:: Extracted material

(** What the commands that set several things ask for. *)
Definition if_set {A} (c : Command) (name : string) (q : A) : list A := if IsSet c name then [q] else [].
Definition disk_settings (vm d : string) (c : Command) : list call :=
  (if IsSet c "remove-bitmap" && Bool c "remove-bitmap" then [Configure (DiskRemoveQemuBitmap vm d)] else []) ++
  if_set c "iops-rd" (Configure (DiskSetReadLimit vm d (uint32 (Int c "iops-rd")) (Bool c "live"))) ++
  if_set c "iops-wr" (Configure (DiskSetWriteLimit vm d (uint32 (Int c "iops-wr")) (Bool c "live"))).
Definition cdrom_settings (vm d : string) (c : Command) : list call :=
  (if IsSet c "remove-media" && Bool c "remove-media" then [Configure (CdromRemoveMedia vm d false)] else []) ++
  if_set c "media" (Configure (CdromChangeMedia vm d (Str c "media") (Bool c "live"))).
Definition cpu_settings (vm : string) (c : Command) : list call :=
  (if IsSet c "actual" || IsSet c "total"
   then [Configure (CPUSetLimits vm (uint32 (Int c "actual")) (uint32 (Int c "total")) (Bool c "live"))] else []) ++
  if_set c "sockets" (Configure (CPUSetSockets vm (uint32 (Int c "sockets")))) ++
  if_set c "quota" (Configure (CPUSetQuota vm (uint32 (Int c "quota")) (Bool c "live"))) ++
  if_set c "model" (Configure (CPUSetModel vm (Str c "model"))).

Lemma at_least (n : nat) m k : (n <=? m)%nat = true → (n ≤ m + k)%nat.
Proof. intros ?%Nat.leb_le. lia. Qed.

::::
:: Extracted material

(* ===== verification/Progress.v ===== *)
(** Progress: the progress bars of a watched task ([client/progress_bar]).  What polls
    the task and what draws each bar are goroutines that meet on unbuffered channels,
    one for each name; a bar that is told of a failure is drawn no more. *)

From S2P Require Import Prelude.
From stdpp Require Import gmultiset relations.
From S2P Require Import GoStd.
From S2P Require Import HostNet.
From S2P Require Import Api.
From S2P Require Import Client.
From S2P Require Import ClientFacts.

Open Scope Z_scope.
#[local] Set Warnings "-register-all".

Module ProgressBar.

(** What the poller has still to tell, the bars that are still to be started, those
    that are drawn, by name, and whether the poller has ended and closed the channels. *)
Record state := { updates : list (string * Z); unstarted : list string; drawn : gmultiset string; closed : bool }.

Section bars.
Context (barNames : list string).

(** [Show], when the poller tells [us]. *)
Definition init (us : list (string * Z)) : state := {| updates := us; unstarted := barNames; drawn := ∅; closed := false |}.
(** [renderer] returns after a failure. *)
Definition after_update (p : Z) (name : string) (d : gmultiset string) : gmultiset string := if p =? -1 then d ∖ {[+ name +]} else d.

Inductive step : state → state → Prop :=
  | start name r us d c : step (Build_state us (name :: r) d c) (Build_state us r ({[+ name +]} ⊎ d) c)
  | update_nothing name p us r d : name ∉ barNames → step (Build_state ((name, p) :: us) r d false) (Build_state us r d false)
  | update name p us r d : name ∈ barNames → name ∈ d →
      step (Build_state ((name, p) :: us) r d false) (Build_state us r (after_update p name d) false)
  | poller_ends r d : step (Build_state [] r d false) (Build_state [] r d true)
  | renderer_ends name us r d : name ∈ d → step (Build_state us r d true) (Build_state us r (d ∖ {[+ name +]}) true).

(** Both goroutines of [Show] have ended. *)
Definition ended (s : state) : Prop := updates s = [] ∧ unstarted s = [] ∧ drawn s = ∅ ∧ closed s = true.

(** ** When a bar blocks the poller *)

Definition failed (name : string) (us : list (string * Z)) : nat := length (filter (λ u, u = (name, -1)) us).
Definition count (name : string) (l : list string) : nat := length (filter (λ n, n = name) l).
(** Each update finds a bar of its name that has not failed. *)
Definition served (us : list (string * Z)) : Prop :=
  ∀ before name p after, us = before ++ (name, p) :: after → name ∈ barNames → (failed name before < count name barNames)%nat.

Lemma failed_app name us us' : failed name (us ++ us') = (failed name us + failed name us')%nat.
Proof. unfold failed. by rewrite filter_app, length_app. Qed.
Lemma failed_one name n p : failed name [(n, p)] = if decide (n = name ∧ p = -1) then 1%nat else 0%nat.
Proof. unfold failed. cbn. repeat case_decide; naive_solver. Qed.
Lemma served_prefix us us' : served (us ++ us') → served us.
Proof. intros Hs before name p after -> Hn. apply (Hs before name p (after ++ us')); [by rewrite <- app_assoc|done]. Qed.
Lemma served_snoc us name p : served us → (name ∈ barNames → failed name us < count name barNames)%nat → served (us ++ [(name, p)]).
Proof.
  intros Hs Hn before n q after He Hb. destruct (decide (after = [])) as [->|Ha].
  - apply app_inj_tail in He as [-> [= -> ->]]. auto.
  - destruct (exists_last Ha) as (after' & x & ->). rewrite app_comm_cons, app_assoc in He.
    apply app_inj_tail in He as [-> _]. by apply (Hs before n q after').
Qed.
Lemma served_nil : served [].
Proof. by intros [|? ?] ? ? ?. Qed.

::::

Write down again, exactly as given, only the lines above that fall from the line with "(** What the commands" to the line with "(Configure (CPUSetSockets vm", inclusive.

*Reply to the task*
(** What the commands that set several things ask for. *)
Definition if_set {A} (c : Command) (name : string) (q : A) : list A := if IsSet c name then [q] else [].
Definition disk_settings (vm d : string) (c : Command) : list call :=
  (if IsSet c "remove-bitmap" && Bool c "remove-bitmap" then [Configure (DiskRemoveQemuBitmap vm d)] else []) ++
  if_set c "iops-rd" (Configure (DiskSetReadLimit vm d (uint32 (Int c "iops-rd")) (Bool c "live"))) ++
  if_set c "iops-wr" (Configure (DiskSetWriteLimit vm d (uint32 (Int c "iops-wr")) (Bool c "live"))).
Definition cdrom_settings (vm d : string) (c : Command) : list call :=
  (if IsSet c "remove-media" && Bool c "remove-media" then [Configure (CdromRemoveMedia vm d false)] else []) ++
  if_set c "media" (Configure (CdromChangeMedia vm d (Str c "media") (Bool c "live"))).
Definition cpu_settings (vm : string) (c : Command) : list call :=
  (if IsSet c "actual" || IsSet c "total"
   then [Configure (CPUSetLimits vm (uint32 (Int c "actual")) (uint32 (Int c "total")) (Bool c "live"))] else []) ++
  if_set c "sockets" (Configure (CPUSetSockets vm (uint32 (Int c "sockets")))) ++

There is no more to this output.